Tendinitis or tendonitis is the inflammation of a tendon, which is a fibrous band of tissue that connects the bones to muscles. Tendonitis is a condition in which the tendon becomes inflamed or suffers a tear, causing acute pain, tenderness, and inflammation making it difficult to move the affected joint. The most commonly affected parts of the body are the elbow, wrist, finger, thigh, and ankle, etc. Tendinitis can occur more commonly among adults who play a lot of sports and occurs in any age group. Though older people are more susceptible because the tendons tend to become weaker with age. Some of the common Tendinitis that commonly occur in our body are:
Achilles tendinitis: Achilles tendon lies between the heel and the calf muscle. Occurs most commonly in sports players. Usually caused due to improper footwear. It is mostly seen among patients with rheumatoid arthritis.
Peroneal Tendonitis: Peroneal tendonitis affects the two tendons, one tendon attaches to the little toe, while the other runs along the sole and attaches to the inner side of the arch. If they can rub against the bone and overuse and load, symptoms are caused like pain and instability.
Posterior Tibial Tendonitis: Posterior Tibial Tendonitis affects the tendon that attaches the back of the shinbone to the foot. When it becomes inflamed, over time, this can result in flatfoot.
Supraspinatus tendinitis: Tendon around the shoulder joint becomes inflamed, causing supraspinatus tendinitis, which causes pain, especially during upward movement and becomes more painful while lying on the affected shoulder at night.
Tennis or golfer’s elbow: Lateral epicondylitis also known as tennis elbow, the patient feels pain on the outer side of the elbow radiating down towards the wrist. Whereas in Golfer’s elbow or medial epicondylitis pain is on the inner side of the elbow, commonly occurring among Golfers. Pain is more acute when the patient tries to lift against a force, radiating down to the wrist.
De Quervain’s tenosynovitis: It is the inflammation of the sheath that surrounds the thumb and lies between the thumb and wrist. It becomes painful to move the thumb due to the thickening of the sheath and swelling in the area.
Trigger finger or thumb: The tendon sheath in the palm is thickened and inflamed thus becomes fixed in a bent position and does not allow the tendon to move smoothly.
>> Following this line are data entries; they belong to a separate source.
Lemma extends_tier3 path : extends (tier3 path) 0.
Proof.
  eapply extends_weaken; [|apply Nat.le_0_l with (n := 1)].
  apply extends_with_open. intros f.
  apply extends_bind; [apply extends_read_bytes|]. intros x.
  apply extends_ret.
Qed.

(** The analyzer cannot run without a trace: it opens the file first. *)
Lemma analyze_json_structure_extends path max_items :
  extends (analyze_json_structure path max_items) 1.
Proof.
  unfold analyze_json_structure.
  apply extends_try_except; [apply extends_tier1|]. intros e.
  apply extends_try_except; [apply extends_tier2|]. intros e2.
  apply extends_try_except; [apply extends_tier3|]. intros e3.
  apply extends_ret.
Qed.

(** ** When the preview read fails *)

Lemma preview_large_json_read_raises file_path max_bytes w e w' :
  read_preview file_path max_bytes w = (inl e, w') ->
  preview_large_json file_path max_bytes w
  = (inr {| preview := lit "Error reading file: " ++ str_exn e;
            structure := lit "Error";
            file_size := 0 |}, w').
Proof.
  intros H. unfold preview_large_json, try_except, bind.
  rewrite H. reflexivity.
Qed.

Lemma getsize_missing path msg w :
  files w path = inl msg ->
  exists e w', File.getsize path w = (inl e, w').
Proof.
  intros H. unfold File.getsize, bind, sys, ask.
  destruct (faults w) as [|[m|] l]; simpl; try rewrite H; unfold raise;
    eauto.
Qed.

Lemma read_preview_missing path max_bytes msg w :
  files w path = inl msg ->
  exists e w', read_preview path max_bytes w = (inl e, w').
Proof.
  intros H. destruct (getsize_missing path msg w H) as (e & w' & Hg).
  exists e, w'. unfold read_preview, bind at 1. rewrite Hg. reflexivity.
Qed.

(** C6: when the read of the preview fails -- the size cannot be had,
    or the file cannot be opened, read or closed; in particular when
    nothing is at the path -- the probe does not raise: it returns a
    result whose size is 0 and whose preview is the text
    [Error reading file: ] followed by the message of the error. *)
Theorem read_failure_result :
  forall (file_path : pystr) (max_bytes : Z) (w : World),
    (exists msg, files w file_path = inl msg)
    \/ (exists e w', read_preview file_path max_bytes w = (inl e, w')) ->
    exists e r w',
      preview_large_json file_path max_bytes w = (inr r, w')
      /\ file_size r = 0%Z
      /\ preview r = lit "Error reading file: " ++ str_exn e
      /\ startswith (lit "Error reading file:") (preview r) = true.
Proof.
  intros file_path max_bytes w H.
  assert (exists e w', read_preview file_path max_bytes w = (inl e, w'))
    as (e & w' & Hr).
  { destruct H as [[msg H] | H]; [|exact H].
    eapply read_preview_missing; eauto. }
  exists e. eexists. exists w'. split.
  - apply preview_large_json_read_raises. exact Hr.
  - repeat split.
Qed.

Lemma read_failure_result_witness :
  exists e r w',
    preview_large_json (lit "missing.json") 10240
      (one_file (lit "routes.json") [] []) = (inr r, w')
    /\ file_size r = 0%Z
    /\ preview r = lit "Error reading file: " ++ str_exn e
    /\ startswith (lit "Error reading file:") (preview r) = true.
Proof.
  apply read_failure_result. left. eexists. reflexivity.
Defined.

(** C9: when the size cannot be had or the preview read raises, the
    structure of the result is the string [Error] and the analyzer has
    not been called: the world is left as it was when the read failed,
    whereas a call of the analyzer always makes a system call more. *)
Theorem read_failure_skips_analysis :
  forall (file_path : pystr) (max_bytes : Z) (w : World) (e : exn) (w1 : World),
    read_preview file_path max_bytes w = (inl e, w1) ->
    (exists r,
       preview_large_json file_path max_bytes w = (inr r, w1)
       /\ structure r = lit "Error")
    /\ (forall w0, calls w0 < calls (snd (analyze_json_structure file_path 5 w0))).
Proof.
  intros file_path max_bytes w e w1 H. split.
  - eexists. split.
    + apply preview_large_json_read_raises. exact H.
    + reflexivity.
  - intros w0. pose proof (analyze_json_structure_extends file_path 5 w0). lia.
Qed.
(** X21. Once the root logger has a handler, a call of [init_log] with a
    level other than [NONE] leaves the logging backend as it is, whatever
    its arguments and its outcome: the level of the root logger and its
    log file are those of the first configuration. The call may still
    replace the log directory of the module and make it. *)
Theorem init_log_again (st : State) (level : string)
  (logdir logname : option string) :
  Logging.root_handlers (logging st) <> [] ->
  Py.upper level <> "NONE" ->
  logging (after (init_log level logdir logname) st) = logging st.
Proof.
  intros Hh Hn. unfold after.
  destruct (dict_get LOG_LEVELS (Py.upper level)) as [loglevel|e] eqn:Hl.
  - destruct (Z.ltb_spec loglevel 0) as [Hneg|Hpos].
    + now destruct Hn; apply (negative_level_is_NONE _ loglevel).
    + rewrite (init_log_cases st level logdir logname loglevel Hl Hpos).
      destruct (truthy logdir).
      * destruct (resolve_conf_path st (str_of logdir)) as [d|e];
          [|reflexivity].
        now rewrite (init_log_open_keeps_logging d logname loglevel
                       (set_LOG_DIR d st) Hh).
      * now apply init_log_open_keeps_logging.
  - unfold init_log, mbind, lift. now rewrite Hl.
Qed.

Lemma init_log_again_witness :
  logging (after (init_log "DEBUG" (Some "/opt/riak/bin") (Some "other"))
             (after (init_log "INFO" (Some "{{rel}}/log") None) riak_state))
  = logging (after (init_log "INFO" (Some "{{rel}}/log") None) riak_state).
Proof.
  assert (H1 : Logging.root_handlers
                 (logging (after (init_log "INFO" (Some "{{rel}}/log") None)
                             riak_state)) <> [])
    by (vm_compute; discriminate).
  assert (H2 : Py.upper "DEBUG" <> "NONE") by (vm_compute; discriminate).
  exact (init_log_again _ "DEBUG" (Some "/opt/riak/bin") (Some "other")
           H1 H2).
Defined.




(** ** Bootstrap: the search path and the directories *)

Ltac init_module_branches st0 :=
  unfold after, _init_module; cbv zeta;
  destruct (Os.isdir _ _ && Os.access _ _ _);
  [unfold mbind, lift, modify, ret; cbn [sys_path];
   destruct (already_on_path _ _ (sys_path st0)) as [[|]|?];
   [| destruct (sys_path st0) as [|sp0 sprest]; cbn [list_first];
      [| destruct (and_then _ _) as [[|]|?]] |] |].

(** What [_init_module] sets, whatever becomes of the search path. *)
Lemma init_module_globals st0 :
  let w := world st0 in
  let st := after _init_module st0 in
  let script := PosixPath.abspath (Os.cwd w) (Os.argv0 w) in
  let rel := PosixPath.dirname (PosixPath.dirname script) in
  BIN_DIR st = PosixPath.dirname script
  /\ REL_DIR st = rel
  /\ CUR_DIR st = Os.cwd w
  /\ ETC_DIR st = PosixPath.join rel "etc"
  /\ LIB_DIR st = PosixPath.join rel "lib"
  /\ LOG_DIR st = PosixPath.join rel "log"
  /\ SCH_DIR st = PosixPath.join rel "schema"
  /\ PROG_NAME st = PosixPath.basename script
  /\ world st = w /\ logging st = logging st0 /\ debug st = debug st0.
Proof.
  cbv zeta. init_module_branches st0; cbn [snd]; repeat split.
Qed.

(** X23. Without a lib directory beside the release, or with one the
    process may not read or search, [_init_module] returns without an
    error and leaves the search path as it is; the globals are set all
    the same, [LIB_DIR] to the directory that is not there. *)
Theorem init_module_missing_lib (st0 : State) :
  let w := world st0 in
  let st := after _init_module st0 in
  Os.isdir (Os.fs w) (libdir_of w) = false
  \/ Os.access (Os.fs w) (libdir_of w) (Z.lor Os.R_OK Os.X_OK) = false ->
  fst (_init_module st0) = Ok tt
  /\ sys_path st = sys_path st0
  /\ LIB_DIR st = libdir_of w.
Proof.
  intros w st H.
  assert (Hc : Os.isdir (Os.fs w) (libdir_of w)
               && Os.access (Os.fs w) (libdir_of w)
                    (Z.lor Os.R_OK Os.X_OK) = false).
  { destruct H as [-> | ->]; [reflexivity | apply andb_false_r]. }
  destruct (init_module_without_lib st0 Hc) as [H1 H2].
  split; [exact H1|]. split; [exact H2|].
  apply (init_module_globals st0).
Qed.
Section recovery_passes.
Import concurrency recovery recovery_log.
Context {LM : Type} `{!LockManagerOps LM}.
Implicit Types (rm : RecoveryManager LM) (logs : list Log) (activeTxs : gset N).

(** *** Which calls return, and which can wait *)

Lemma returns_no_panic {S A : Type} (m : M S A) : returns m → no_panic m.
Proof. intros Hm s. specialize (Hm s). by destruct (m s).1. Qed.

Lemma returns_bind {S A B : Type} (m : M S A) (k : A → M S B) :
  returns m → (∀ a, returns (k a)) → returns (bind m k).
Proof.
  intros Hm Hk s. specialize (Hm s). unfold bind.
  destruct (m s) as [[a | e | | e] s1]; simpl in *; try done. apply Hk.
Qed.

Lemma no_panic_bind {S A B : Type} (m : M S A) (k : A → M S B) :
  no_panic m → (∀ a, no_panic (k a)) → no_panic (bind m k).
Proof.
  intros Hm Hk s. specialize (Hm s). unfold bind.
  destruct (m s) as [[a | e | | e] s1]; simpl in *; try done. apply Hk.
Qed.

Lemma nil_or_waits_bind {S A B : Type} (m : M S A) (k : A → M S B) :
  nil_or_waits m → (∀ a, nil_or_waits (k a)) → nil_or_waits (bind m k).
Proof.
  intros Hm Hk s. specialize (Hm s). unfold bind.
  destruct (m s) as [[a | e | | e] s1]; simpl in *; try done. apply Hk.
Qed.

Lemma nil_or_waits_ignore_err {S A : Type} (m : M S A) :
  no_panic m → nil_or_waits (ignore_err m).
Proof.
  intros Hm s. specialize (Hm s). unfold ignore_err.
  by destruct (m s) as [[a | e | | e] s1].
Qed.

Lemma returns_liftDb {A : Type} (m : M db.Database A) :
  returns m → returns (S := RecoveryManager LM) (liftDb m).
Proof.
  intros Hm rm. specialize (Hm (d rm)). unfold liftDb. by destruct (m (d rm)).
Qed.

Lemma returns_liftTm {A : Type} (m : M (TransactionManager LM) A) :
  returns m → returns (liftTm m).
Proof.
  intros Hm rm. specialize (Hm (tm rm)). unfold liftTm. by destruct (m (tm rm)).
Qed.

Lemma no_panic_liftTm {A : Type} (m : M (TransactionManager LM) A) :
  no_panic m → no_panic (liftTm m).
Proof.
  intros Hm rm. specialize (Hm (tm rm)). unfold liftTm. by destruct (m (tm rm)).
Qed.

Lemma returns_db_GetTable name : returns (db.GetTable name).
Proof. intros dd. unfold db.GetTable. by destruct (dd !! name). Qed.

Lemma returns_db_handlers p :
  returns (db.HandleCreateTable p) ∧ returns (db.HandleInsert p) ∧
  returns (db.HandleUpdate p) ∧ returns (db.HandleDelete p).
Proof.
  repeat split; intros dd; destruct p; simpl; try done;
    unfold bind, db.GetTable, db.set_rows, modify, fail;
    repeat (case_match; simpl in *; simplify_eq; try done).
Qed.

Lemma returns_Begin id : returns (Begin (LM := LM) id).
Proof. intros t. unfold Begin. by destruct (transactions t !! id). Qed.
Lemma load_comments_many (df : pandas.DataFrame) :
  pandas.contains rubric_many_shots.TEXT_COLUMN df = true →
  ∃ series, pandas.column (pandas.columns df) rubric_many_shots.TEXT_COLUMN = Some series
            ∧ rubric_many_shots.load_comments df
              = Ok (pandas.fillna (PyStr []) series).
Proof.
  intros (series & Hcol & _)%contains_column. exists series. split; [done |].
  unfold rubric_many_shots.load_comments, pandas.getitem. by rewrite Hcol.
Qed.

Section MissingColumn.
Import pandas vllm.
Variables SYSTEM_INSTRUCTIONS_0 SYSTEM_INSTRUCTIONS_many : pystr.
Variable repr_labels : list pystr -> pystr.
Variable json_loads : pystr -> pyresult pyval.
Variables llm_0 llm_many : list pystr -> SamplingParams -> pyresult (list RequestOutput).

Local Abbreviation main0 :=
  (rubric_0_shot.main SYSTEM_INSTRUCTIONS_0 repr_labels json_loads llm_0).
Local Abbreviation main1 :=
  (rubric_many_shots.main SYSTEM_INSTRUCTIONS_many repr_labels llm_many).
(* ===== verification/Prelude.v ===== *)
(** * MemeOS: a verification library for the kernel of src/MemeOS

    MemeOS is a 32-bit kernel without paging: a boot sequence, a first-fit
    allocator, a preemptive round robin scheduler, a spin lock, a text console,
    interrupt set-up, demonstration threads and a Unix-like file system in memory;
    src/primer holds two keyboard modules for Linux.  This library is a
    shallow embedding of its C code in Rocq with the theorems that say what the
    code does, the places where it does not do what it means to included.

    ** How the code is modelled

    There is one flat memory of bytes ([Memory.mem]).  A pointer is a [Z], a
    structure is an address with accessors at the byte offsets of the packed C
    layout, and every C function that reads or writes through pointers is a
    Rocq function from memories to memories.  Static variables that are not
    reached through pointers are records that are passed along
    ([Kmalloc.kmalloc_state], [Sched.sched_state], [Ramdisk.rd_state],
    [Kvideo.video_state]).  Integers are [Z] with the wrap-around of their C type
    written out ([u8], [u16], [u32], [u64], [s8], [s32] below).  A loop without a
    constant bound takes fuel and answers [None] when the fuel runs out; the
    theorems state how much fuel is enough, so they prove termination, or that
    no fuel is enough ([KmallocProps.kmalloc_out_of_memory],
    [KbdIrq.irq_reader_waits]).  What is outside
    the repository is a parameter: the addresses where the compiler puts static
    variables, string literals and local buffers, and the devices behind the
    port instructions ([Portio.device]).

    ** Files, in order

    - Prelude: integers, tactics, fuelled loops.
    - Memory: bytes, words, frames ([same_on], [same_off]), byte sequences, NUL
      terminated strings ([cstr]).
    - Portio: port accesses as a trace; src/timer.c.
    - Klib: src/stdlib.c.
    - Mutex: src/mutex.c, the lock as a function and as a step relation.
    - Kmalloc, KmallocStore, KmallocProps: src/kmalloc.c; the block list in memory
      against lists of (size, free) pairs; the theorems.  Heap: the interface
      [Heap] that the scheduler's proofs use and its instance for the allocator.
      Scheduler and demonstration threads are proved against this class.
    - Context: the register file, the task structure, the assembly macros of
      src/sched.c.
    - SchedQueue, Sched, SchedProps, SchedInv, SchedExample, SchedOps: the circular
      queues, the functions of src/sched.c, src/kthread.c and src/sysutils.c, the
      wait queue, the invariant [sched_ok], a concrete scheduler, the theorems.
      SchedHeap: what allocates or frees: initialisation, registration and
      termination, and [kernel_ok], the invariant of scheduler and heap together.
      SchedStart: the timer interrupts up to the first time slice of a new thread.
    - Ramdisk: src/ramdisk.c and src/vfs.c with the layouts of sys/ufs.h and
      sys/vfs.h.  RamdiskBlocks: initialisation and the block bitmap.
      RamdiskPath: path lookup and creation.  RamdiskUnlink: deletion.  RamdiskFile,
      RamdiskOps: open files.  RamdiskDir: reading a directory.
    - Kvideo, KvideoProps: src/kvideo.c and the reference of [printf].  Console: the
      interface [Console] of its clients (a call prints its text and writes only the
      console's bytes) and its instance.
    - ProtoCr: src/proto_cr.c, coroutines and their own scheduler.
    - Interrupt: src/interrupt.c and sys/interrupt.h.
    - StatefulCr: src/stateful_cr.c, the threads as lists of calls and their
      interleavings as a step relation, and their registration.
    - Kernel, KernelProps, KernelInit: src/kernel.c; [kmain] is split into
      [kmain_devices] and [kmain_threads], [init] into the parts before and after
      its sleep.  The boot composes console, interrupts, allocator and scheduler.
      KernelStart: from [kmain] over the timer to the first time slice of [init].
    - TestRd, TestRdProps: src/test_rd.c, the test of the file system, in a monad with
      early return; it composes the file system, the console and the scheduler.
    - Keyboard, KbdBw, KbdIrq: the keyboard modules of src/primer.  KbdProg: the
      programs that use them, against the interface [Keys], which the polling module
      implements, and the interface [Blocks] of the C allocator.

    ** What the theorems show

    - Allocator: [kmalloc] and [kfree] refine first fit on a list of blocks, with
      splitting and merging; blocks in use keep their contents; the two undo each
      other; a request that cannot be satisfied never returns.
    - Scheduler: queue operations are list operations; selection is the reference
      round robin and fair; every operation keeps [sched_ok] (disjoint queues,
      one running task, saved contexts inside their stacks); which sleepers one
      service of the wait queue wakes; registration and termination keep the heap.
    - Boot: the report is the list of its lines; [kmain] reaches its last loop with
      screen, descriptor table, controllers, heap and scheduler as they should be and
      [init] as the only thread; the fifth timer interrupt then starts [init] at its
      function, which creates the three threads and sleeps.
    - Demonstration threads: the preemptive threads print their rows without mixing
      and can always finish; the cooperative ones print what they should and return,
      after one call through a queue entry that has been freed.
    - Context switch: saving and dispatching is the identity on the registers; a
      new thread starts at its function with interrupts enabled; returning from it
      reaches the finalizer, one word beyond its stack block.
    - Lock: mutual exclusion for all interleavings, progress.
    - File system: a fresh disk; allocation as the head of the list of free
      blocks, and the freeing that frees another block; path lookup equals a
      reference on lists of characters, from which follow that directories cannot
      be looked up and that unknown components are skipped; creation followed by
      lookup; deletion undoes creation byte for byte, and hides every file behind the
      emptied entry, which is why the repository's own test fails at its second
      deletion; a pass over a directory returns all sixteen entries; the first 2048
      bytes of a file are read back as written; reading and
      writing end on every disk; seeking keeps the position in range; the test of
      descriptors and its off-by-one.
    - Console: the cursor stays on the screen and only screen memory is written;
      [printf] equals a reference that maps format and arguments to characters and
      colour changes.
    - Interrupts: every vector decodes to its handler, type and privilege level;
      masks are sets of bits, and after initialisation only the timer is unmasked.
    - Keyboard modules: the character of the first pressed key; a line that stays
      disabled; a reader that waits for a byte that the handler has already taken;
      the program that reads a line into a growing buffer, down to the controller.
    - Library: overlapping copies, comparison and prefix tests, decimal and
      hexadecimal text of every 32-bit integer.

    ** Bounds and fuel

    [itoa_fuel] is 32, the bits of a word.  [rd_fuel] is 5000: a file has at most
    8 + 65 + 64 * 64 blocks on the path of the loops; [RamdiskFile.rounds] counts
    what is left of them.  The loops over strings take a fuel above the length of
    the string; the loop over the block list takes one above the number of blocks;
    those of the boot report take one above the number of modules and of entries of
    the memory map.  [INIT_ROOM], [REGISTER_ROOM] and [BOOT_ROOM] are the bytes of heap
    that initialisation, one thread and the boot need.

    ** Not modelled

    - The programs under test/, older copies of src/test_rd.c and a test of the
      allocator; in src/kernel.c the code under RUN_TEST, which is not compiled.
    - example.c of src/primer/kbd_irq, a copy from a tutorial.
    - asm/ and primer2/: assembly; the handlers appear as addresses.
    - include/elf.h: a copy of the format's definitions that the kernel does not
      use; include/sys/multiboot.h only as far as the boot reads it.
    - src/endoh.c: a file that is one comment.
    - Preemption inside a function: each function is one step; the lock and the
      preemptive threads are also given as step relations, where the interleavings
      matter. *)

From Stdlib Require Export ZArith Lia.
From stdpp Require Export base list gmap.

#[export] Set Default Goal Selector "!".
#[export] Set Warnings "-clear-no-such-hyp".

Declare Scope memeos_scope.
Delimit Scope memeos_scope with meme.
Global Open Scope Z_scope.

(** ** Machine integers

    The kernel is compiled with [-m32]: [int], [long] and pointers are 32 bits
    wide.  Values are kept in [Z] and wrapped where the C code converts. *)

Definition u8 (z : Z) : Z := z mod 256.
Definition u16 (z : Z) : Z := z mod 65536.
Definition u32 (z : Z) : Z := z mod 4294967296.
Definition u64 (z : Z) : Z := z mod 18446744073709551616.
Definition s8 (z : Z) : Z := (z + 128) mod 256 - 128.
Definition s32 (z : Z) : Z := (z + 2147483648) mod 4294967296 - 2147483648.

(** C truth values. *)
Definition c_true (z : Z) : bool := negb (z =? 0).
Definition b2z (b : bool) : Z := if b then 1 else 0.

Ltac dlia := Z.to_euclidean_division_equations; lia.

Create HintDb memeos.
Create Rewrite HintDb mem.

Lemma u8_range z : 0 <= u8 z < 256.
Proof. unfold u8. dlia. Qed.

Lemma u16_range z : 0 <= u16 z < 65536.
Proof. unfold u16. dlia. Qed.

Lemma u32_range z : 0 <= u32 z < 4294967296.
Proof. unfold u32. dlia. Qed.

Lemma s32_range z : -2147483648 <= s32 z < 2147483648.
Proof. unfold s32. dlia. Qed.

Lemma u8_small z : 0 <= z < 256 -> u8 z = z.
Proof. unfold u8. intros. by rewrite Z.mod_small. Qed.

Lemma u16_small z : 0 <= z < 65536 -> u16 z = z.
Proof. unfold u16. intros. by rewrite Z.mod_small. Qed.

Lemma u32_small z : 0 <= z < 4294967296 -> u32 z = z.
Proof. unfold u32. intros. by rewrite Z.mod_small. Qed.

Lemma s32_small z : -2147483648 <= z < 2147483648 -> s32 z = z.
Proof. unfold s32. intros. rewrite Z.mod_small; lia. Qed.

Lemma u8_u8 z : u8 (u8 z) = u8 z.
Proof. apply u8_small, u8_range. Qed.

Lemma u32_u32 z : u32 (u32 z) = u32 z.
Proof. apply u32_small, u32_range. Qed.

Lemma s32_u32 z : s32 (u32 z) = s32 z.
Proof. unfold s32, u32. dlia. Qed.

Lemma c_true_spec z : c_true z = true <-> z <> 0.
Proof. unfold c_true. destruct (Z.eqb_spec z 0); split; simpl; congruence. Qed.

Lemma c_true_nonzero z : z <> 0 -> c_true z = true.
Proof. apply c_true_spec. Qed.

#[export] Hint Resolve u8_range u16_range u32_range s32_range : memeos.

(** Case analysis on the boolean integer comparisons of the model. *)
Ltac case_Z :=
  match goal with
  | |- context [Z.eqb ?a ?b] => destruct (Z.eqb_spec a b)
  | |- context [Z.ltb ?a ?b] => destruct (Z.ltb_spec a b)
  | |- context [Z.leb ?a ?b] => destruct (Z.leb_spec a b)
  | |- context [Z.gtb ?a ?b] => rewrite (Z.gtb_ltb a b); destruct (Z.ltb_spec b a)
  | |- context [Z.geb ?a ?b] => rewrite (Z.geb_leb a b); destruct (Z.leb_spec b a)
  end.

(** Rewrite an integer test that [lia] decides. *)
Lemma eqb_ne a b : a <> b -> (a =? b) = false.
Proof. apply Z.eqb_neq. Qed.

Lemma ltb_ge a b : b <= a -> (a <? b) = false.
Proof. apply Z.ltb_ge. Qed.

Lemma ltb_lt a b : a < b -> (a <? b) = true.
Proof. apply Z.ltb_lt. Qed.

Lemma leb_gt a b : b < a -> (a <=? b) = false.
Proof. apply Z.leb_gt. Qed.

Lemma leb_le a b : a <= b -> (a <=? b) = true.
Proof. apply Z.leb_le. Qed.

(** ** Fuelled loops

    A C loop whose bound is not a constant of the source is a fixpoint on a
    fuel argument; [None] is the result of a run that exhausted it.  The
    theorems that use these loops prove that a stated amount of fuel is
    enough, so they show termination too. *)

Section While.
Context {St : Type} (cond : St -> bool) (body : St -> St).

Fixpoint while (fuel : nat) (s : St) : option St :=
  match fuel with
  | O => None
  | S n => if cond s then while n (body s) else Some s
  end.

(** Total correctness rule: an invariant and a decreasing measure. *)
Lemma while_total (I : St -> Prop) (mu : St -> nat) :
  (forall s, I s -> cond s = true -> I (body s) /\ (mu (body s) < mu s)%nat) ->
  forall fuel s, I s -> (mu s < fuel)%nat ->
  exists s', while fuel s = Some s' /\ I s' /\ cond s' = false.
Proof.
  intros Hstep fuel. induction fuel as [|n IH]; intros s HI Hmu; [lia|].
  simpl. destruct (cond s) eqn:E; [|by eauto].
  destruct (Hstep s HI E) as [HI' Hlt]. apply IH; [done|lia].
Qed.

Lemma while_mono n k s s' :
  while n s = Some s' -> (n <= k)%nat -> while k s = Some s'.
Proof.
  revert k s. induction n as [|n IH]; intros k s H Hle; simpl in *; [done|].
  destruct k as [|k]; [lia|]. simpl. destruct (cond s); [|done].
  apply IH; [done|lia].
Qed.

(** A loop whose condition is preserved for ever never returns. *)
Lemma while_diverges (I : St -> Prop) :
  (forall s, I s -> cond s = true /\ I (body s)) ->
  forall fuel s, I s -> while fuel s = None.
Proof.
  intros Hstep fuel. induction fuel as [|n IH]; intros s HI; simpl; [done|].
  destruct (Hstep s HI) as [-> HI']. by apply IH.
Qed.
End While.
Lemma afree_later l0 s0 f0 sz fr l2 :
  sizes_ok (l0 ++ [(s0, f0)]) ->
  afree (total (l0 ++ [(s0, f0)])) (l0 ++ (s0, f0) :: (sz, fr) :: l2) =
    l0 ++ (if f0 then absorb s0 (release sz l2) else (s0, f0) :: release sz l2).
Proof.
  induction l0 as [|[s f] l0 IH]; intros Hok; simpl in Hok; apply sizes_ok_cons in Hok as [Hs Hok].
  - simpl. rewrite eqb_ne, Z.add_0_r, Z.eqb_refl, Z.sub_diag by lia. by destruct f0.
  - cbn [app total afree]. pose proof (total_pos _ Hok ltac:(by destruct l0)).
    rewrite eqb_ne by lia.
    replace (16 + s + total (l0 ++ [(s0, f0)]) - (16 + s)) with (total (l0 ++ [(s0, f0)])) by lia.
    rewrite (IH Hok).
    destruct l0 as [|[s' f'] l0]; simpl in *; rewrite eqb_ne by lia; done.
Qed.

Lemma afree_snoc l0 s0 f0 sz fr l2 :
  sizes_ok (l0 ++ [(s0, f0)]) ->
  afree (total (l0 ++ [(s0, f0)])) ((l0 ++ [(s0, f0)]) ++ (sz, fr) :: l2) =
    l0 ++ (if f0 then absorb s0 (release sz l2) else (s0, f0) :: release sz l2).
Proof. intros. rewrite <- app_assoc. by apply afree_later. Qed.

Lemma get_block_header_found m prev a l1 b l2 fin fuel :
  chain m prev a (l1 ++ b :: l2) fin -> sizes_ok l1 -> 0 < a -> (length l1 < fuel)%nat ->
  get_block_header_loop fuel m a (a + total l1) = Some (a + total l1).
Proof.
  revert prev a fuel. induction l1 as [|[sz fr] l1 IH]; intros prev a fuel Hc Hok Ha Hf;
    (destruct fuel as [|fuel]; simpl in *; [lia|]).
  - by rewrite Z.add_0_r, Z.eqb_refl.
  - apply sizes_ok_cons in Hok as [Hsz Hok]. pose proof (total_nonneg _ Hok).
    rewrite eqb_ne by lia. destruct Hc as [[Hp Hn Hs Hfr] Hc]. unfold_hdr. rewrite Hn.
    assert (nxt (a + 16 + sz) (l1 ++ b :: l2) fin = a + 16 + sz) as -> by (by destruct l1).
    rewrite c_true_nonzero by lia. simpl.
    replace (a + (16 + sz + total l1)) with (a + 16 + sz + total l1) by lia.
    apply (IH _ _ _ Hc Hok); lia.
Qed.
Even sometimes a nodule forms along the tendon. The finger or thumb clicks when straightened.
Tendinitis of the wrist: Occurs most commonly in players like badminton players, tennis players, and workers, due to repeated use of the wrist.
Jumper's knee: It is a form of knee tendonitis, involving either the quadriceps tendon at the upper edge of the kneecap or the patellar tendon at the lower edge of the kneecap. Occurs especially in basketball players and distance runners due to overuse.